Books

Books : reviews

Massimo Piattelli-Palmarini.
Inevitable Illusions: how mistakes of reason rule our minds.
Wiley. 1994

rating : 2.5 : great stuff
review : 19 April 1997

The author's thesis is that we all have 'mental blindspots' or 'mental tunnels' where we systematically make grave errors and get sidetracked into the wrong answer in certain kinds of problems. He claims these tunnels are the cognitive equivalent to optical illusions: they are a result of the way we are. He illustrates them with fairly simple examples: the reader is invited to fall into various traps, and, once inside, has the trap lucidly explained.

One example I particularly liked was being offered two options, A and B (to do with the efficacy of different medical therapies), which, according to probability theory, have the same 'expectation value'. So, by probability theory, there should be no preference for one rather than the other. However, most people, myself included, choose A. The author stresses that it is not necessarily irrational to prefer A: we might simply weight the chances of certain survival differently. But then comes the crunch: we are now offered C and D, which are equivalent to A and B respectively; they have simply been phrased negatively. Now most people, myself included again, choose D! He points out that this is irrational behaviour.
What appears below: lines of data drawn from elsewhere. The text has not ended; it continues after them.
(** Iget of an inode that is not in the table, when none of the first NINODE
    entries is free, panics. *)
Theorem iget_full dev inum s :
  table_ok (k_itable s) -> lock_free L_itable s -> hart_ok (k_hart s) -> k_panicked s = 0 ->
  irefs (k_itable s) dev inum = 0 ->
  (forall j x, (j < 50)%nat -> k_itable s !! j = Some x -> i_ref x <> 0) ->
  exists s', iget dev inum s = Stop (Panic "iget: no inodes") s' /\ k_itable s' = k_itable s.
Proof.
  intros Ht Hl Hh Hp Hz Hfull. unfold iget. rewrite (bind_ok _ _ _ _ _ (acquire_ok L_itable s Hl Hh)).
  unfold bind at 1, get at 1. change (k_itable (locked L_itable s)) with (k_itable s). change (Z.to_nat NINODE) with 50%nat.
  pose proof (iget_scan_spec (take 50 (k_itable s)) [] dev inum None) as Hs. cbn [app length] in Hs.
  specialize (Hs ltac:(done) ltac:(done) ltac:(done)).
  destruct (iget_scan (take 50 (k_itable s)) 0 dev inum None) as [[i|] [e|]].
  1,2: destruct Hs as (x & [Hx _]%lookup_take_Some & Ei); rewrite (irefs_entry _ i x) in Hz by done;
    rewrite is_inode_true in Ei; lia.
  - destruct Hs as [[(x & [Hx He]%lookup_take_Some & Hr) _] _]. by apply Hfull in Hx.
  - unfold panic. cbn. rewrite Hp. by eexists.
Qed.

(** ** Witnesses *)

Lemma table_ok_boot : table_ok (k_itable boot_kernel).
Proof.
  assert (forall i x, k_itable boot_kernel !! i = Some x -> x = inode_zero) as Hz.
  { intros i x H. by apply lookup_replicate in H as [-> _]. }
  split; [done|..].
  - intros i j x y dev inum Hx _ Ex. by apply Hz in Hx as ->.
  - intros i x Hx. apply Hz in Hx as ->. cbn. lia.
  - intros i x Hx _. by apply Hz in Hx as ->.
Qed.
Lemma splice_apart m b d0 o src len c :
  length d0 = 1024%nat -> 0 <= o -> 0 <= len -> o + len <= 1024 -> apart c 1 -> rd8 (splice m b d0 o src len) c = rd8 m c.
Proof.
  intros Hl Ho Hlen Hmax Hc. unfold splice. rewrite rd8_memmove by lia.
  destruct (Hc b); zif; rewrite rd8_wr_bytes, Hl; zif; done.
Qed.

Lemma splice_byte m b d0 o src len j :
  length d0 = 1024%nat -> 0 <= o -> 0 <= len -> o + len <= 1024 -> apart src len -> 0 <= j < 1024 ->
  u8 (byte_at (rd_bytes (splice m b d0 o src len) (buf_addr b) 1024) j) =
    if (o <=? j) && (j <? o + len) then rd8 m (src + (j - o)) else u8 (byte_at d0 j).
Proof.
  intros Hl Ho Hlen Hmax Hap Hj. unfold byte_at at 1. rewrite lookup_rd_bytes by lia. cbn [default from_option id].
  rewrite Z2Nat.id by lia. rewrite (u8_small (rd8 _ _)) by apply rd8_range. unfold splice. rewrite rd8_memmove by lia.
  assert ((buf_addr b + o <=? buf_addr b + j) && (buf_addr b + j <? buf_addr b + o + len) = (o <=? j) && (j <? o + len)) as -> by zcases.
  destruct ((o <=? j) && (j <? o + len)) eqn:Ec.
  - zbool. replace (src + (buf_addr b + j - (buf_addr b + o))) with (src + (j - o)) by lia.
    rewrite rd8_wr_bytes, Hl. destruct (Hap b); zif; done.
  - rewrite rd8_wr_bytes, Hl. zif. replace (buf_addr b + j - buf_addr b) with j by lia. by rewrite byte_total by lia.
Qed.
I am probably rather more numerate than the target audience, but even so, I managed to fall into about half of the offered traps. The ones I managed to avoid were mostly of the form of well known probability paradoxes ('paradoxical' only in that the solution conflicts with naive intuition). For example, consider a 'reliable' test, one with a low false positive rate. We tend to think that, if we get a positive result, then the subject is very likely to have the trait being tested for. But, if we have applied the test to a population with a very low probaility of having the trait, then most of the positive results would actually be false ones! This is simply because the test is applied to so many subjects who do not have the trait, that false positives have a good chance of occuring. This kind of mental tunnel can have serious consequences: consider DNA-fingerprint evidence.

I have only one quibble. Since the author claims that these traps can be avoided with suitable training, and that this training is difficult to transfer to even slightly different problem areas, I would have hoped for a wider range of examples to help prime my 'intuition pump'.

But no matter; the examples presented are well thought out, and well explained. I am now on my guard in a few more areas.